**Given entries**
+---+

(* ===== verification/SaveIdentity.v ===== *)
(** * A torn identity
    The first save of an agent creates the file [identity] of its journal under its final name
    and then writes and syncs it. What a crash in between leaves is what [openSaveJournal]
    refuses: as [Open] calls it before anything else, the agent cannot be started again. *)
From Stdlib Require Import ZArith Lia.
From stdpp Require Import base gmap sets list option strings.
From coqutil Require Import Datatypes.RecordSettersUsingExistingGetters.
From S2P Require Import Prelude GoStrings InputValue ArtifactStore HostFs SaveFiles SaveManifest SaveJournal SaveSafety SaveRestart.
Import SaveSafety.Example.
Local Open Scope Z_scope.
#[global] Arguments const {E} newValue / _.
#[local] Arguments lit : simpl never.

(** ** Torn journals *)

(** The name [n] of the directory [d] is [i], also after a crash. *)
Definition fixed_entry (w : world) (d : Identity) (n : bytes) (i : Identity) : Prop :=
  exists dr, w_dirs w !! d = Some dr /\ d_cur dr !! n = Some i /\ forall v, may dr n v -> v = Some i.
Definition identity_text (b : bytes) : bool := (length b =? 32)%nat && forallb is_hex b.
(** The journal [j] of the spool has an identity [f] that is no text of an identity. *)
Record torn (spool j f : Identity) (w : world) : Prop := {
  to_space : fixed_entry w spool namespace j;
  to_identity : fixed_entry w j (lit "identity") f;
  to_file : exists fl, w_files w !! f = Some fl /\ f_dirty fl = false /\ identity_text (f_data fl) = false
}.

Lemma fixed_crash w d n i pick t : fixed_entry w d n i -> fixed_entry (crash pick t w) d n i.
Proof.
  intros (dr & Hd & Hc & Hm). exists (crash_dir (pick d) dr). split; [|split].
  - cbn. by rewrite map_lookup_imap, Hd.
  - apply Hm, crash_dir_may.
  - intros v Hv. by eapply Hm, crash_dir_only.
Qed.
Lemma torn_crash spool j f w pick t : torn spool j f w -> torn spool j f (crash pick t w).
Proof.
  intros [H1 H2 (fl & Hf & Hd & Ht)]. split; [by apply fixed_crash..|]. exists fl. split; [|done]. cbn. rewrite map_lookup_imap, Hf. cbn.
  unfold crash_file. by rewrite Hd.
Qed.
Lemma fixed_change w d n i d' n' v : n <> n' -> fixed_entry w d n i -> fixed_entry (change_dir d' [(n', v)] w) d n i.
Proof.
  intros Hne (dr & Hd & Hc & Hm). unfold fixed_entry, change_dir. cbn. destruct (decide (d' = d)) as [->|Hdd]; cycle 1.
  { rewrite lookup_alter_ne by done. by exists dr. }
  rewrite lookup_alter_eq, Hd. eexists. split; [done|]. cbn. split; [by rewrite lookup_partial_alter_ne|].
  intros v' [H|(u & [Hu| ->%list_elem_of_singleton]%elem_of_app & Hin)]; [apply Hm; by left|apply Hm; right; eauto|].
  apply list_elem_of_singleton in Hin. congruence.
Qed.
(** A new file of another name changes nothing of it. *)
Lemma torn_create spool j f w d n c : n <> namespace -> n <> lit "identity" -> torn spool j f w -> torn spool j f (create_at d n c w).2.
Proof.
  intros H1 H2 Ht. unfold create_at, or_fault. destruct (failed (fault c)); [done|]. destruct (w_dirs w !! d); [|done]. destruct (entry w d n); [done|].
  set (i := {| Device := _ |}). destruct (bool_decide (is_Some (w_files w !! i)) || _) eqn:E; [done|]. breflect. destruct Ht as [T1 T2 (fl & Hf & Hd & Hx)].
  split; [by apply fixed_change|by apply fixed_change|]. exists fl. split; [|done]. cbn. rewrite lookup_insert_ne; [done|]. intros Ei. rewrite Ei in *. eauto.
Qed.

(** ** Programs that keep it *)

(** From a world with [I], every run of the program ends in one, with a result in [Q]. *)
Fixpoint ensures {A} (I : world -> Prop) (Q : A -> Prop) (p : prog A) : Prop :=
  match p with
  | Ret a => Q a
  | Act f k => forall c w, I w -> I (f c w).2 /\ ensures I Q (k (f c w).1)
  end.
Lemma ensures_bind {A B} I (Q : B -> Prop) (p : prog A) (k : A -> prog B) : ensures I (fun a => ensures I Q (k a)) p -> ensures I Q (prog_bind p k).
Proof.
  induction p as [a|B' f g IH]; cbn; [done|]. intros H c w Hw. destruct (H c w Hw) as [H1 H2]. split; [done|]. by apply IH.
Qed.
Lemma ensures_mono {A} (I : world -> Prop) (Q R : A -> Prop) (p : prog A) : ensures I Q p -> (forall a, Q a -> R a) -> ensures I R p.
Proof.
  intros H HR. induction p as [a|B f g IH]; cbn in *; [by apply HR|]. intros c w Hw. destruct (H c w Hw) as [H1 H2]. split; [done|by apply IH].
Qed.
Lemma ensures_act {A} (I : world -> Prop) (Q : A -> Prop) (f : act A) : (forall c w, I w -> I (f c w).2 /\ Q (f c w).1) -> ensures I Q (act_ f).
Proof. intros H c w Hw. by apply H. Qed.
Lemma ensures_run {A} I (Q : A -> Prop) (p : prog A) : ensures I Q p -> forall cs w, I w -> Q (run p cs w).1 /\ I (run p cs w).2.
Proof.
  induction p as [a|B f k IH]; cbn; [done|]. intros H cs w Hw. destruct (H (cs O) w Hw) as [H1 H2]. destruct (f (cs O) w) as [x w']. by apply IH.
Qed.

(** ** Opening a torn journal *)

(** An error that is one, and not that of a missing name. *)
Definition refusal (e : error) : Prop := e <> [] /\ Is e ErrNotExist = false.
Lemma fault_refusal c : failed (fault c) = true -> refusal (fault c).
Proof. unfold fault. destruct (ch_fault c) as [[]|]; [by split|by split|done]. Qed.
Definition answers {A} (P : A -> Prop) (r : res A) : Prop := match r with inl e => refusal e | inr x => P x end.

Section Torn.
Context (spool j f : Identity).
Abbreviation torn := (torn spool j f).
Abbreviation ensures := (ensures torn).

(** Calls that only look. *)
Lemma look_ensures {A} (g : act (res A)) P : (forall c w, torn w -> (g c w).2 = w /\ answers P (g c w).1) -> ensures (answers P) (act_ (or_fault g)).
Proof.
  intros H. apply ensures_act. intros c w Hw. unfold or_fault. destruct (failed (fault c)) eqn:E; [by split; [|apply fault_refusal]|].
  destruct (H c w Hw) as [-> H2]. done.
Qed.
Lemma probe_ensures (g : act error) : (forall c w, (g c w).2 = w) -> ensures (fun _ => True) (act_ (or_fault_e g)).
Proof. intros H. apply ensures_act. intros c w Hw. unfold or_fault_e. destruct (failed (fault c)); [done|]. by rewrite H. Qed.
Lemma entry_fixed w d n i : fixed_entry w d n i -> entry w d n = Some i.
Proof. intros (dr & Hd & Hc & _). unfold entry. by rewrite Hd. Qed.
Lemma stat_looks i c w : (stat i c w).2 = w /\ answers (fun _ => True) (stat i c w).1.
Proof.
  unfold stat, or_fault. destruct (failed (fault c)) eqn:E; [by split; [|apply fault_refusal]|]. destruct (w_files w !! i), (w_dirs w !! i); by repeat split.
Qed.
Lemma stat_ensures i : ensures (answers (fun _ => True)) (act_ (stat i)).
Proof. apply ensures_act. intros c w Hw. destruct (stat_looks i c w) as [-> H]. done. Qed.
(** Looking at a name that is there for good. *)
Lemma lstat_fixed d n i : (forall w, torn w -> fixed_entry w d n i) -> ensures (answers (fun x => x.1 = i)) (act_ (lstat d n)).
Proof.
  intros H. apply look_ensures. intros c w Hw. rewrite (entry_fixed w d n i (H w Hw)). destruct (stat_looks i c w) as [E1 E2].
  destruct (stat i c w) as [[e|x] w']; cbn in *; by subst.
Qed.
Lemma open_fixed d n i : (forall w, torn w -> fixed_entry w d n i) -> ensures (answers (fun x => x = i)) (act_ (open_at d n)).
Proof. intros H. apply look_ensures. intros c w Hw. by rewrite (entry_fixed w d n i (H w Hw)). Qed.
Lemma mkdir_fixed d n i : (forall w, torn w -> fixed_entry w d n i) -> ensures (answers (fun _ => False)) (act_ (mkdir_at d n)).
Proof.
  intros H. apply look_ensures. intros c w Hw. rewrite (entry_fixed w d n i (H w Hw)). destruct (H w Hw) as (dr & -> & _). by repeat split.
Qed.
Lemma failed_some e : failed e = true -> e <> [].
Proof. by destruct e. Qed.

+---+

**Task directions**
Check each line above for "answers" and please state only how many have it.

**Output**
7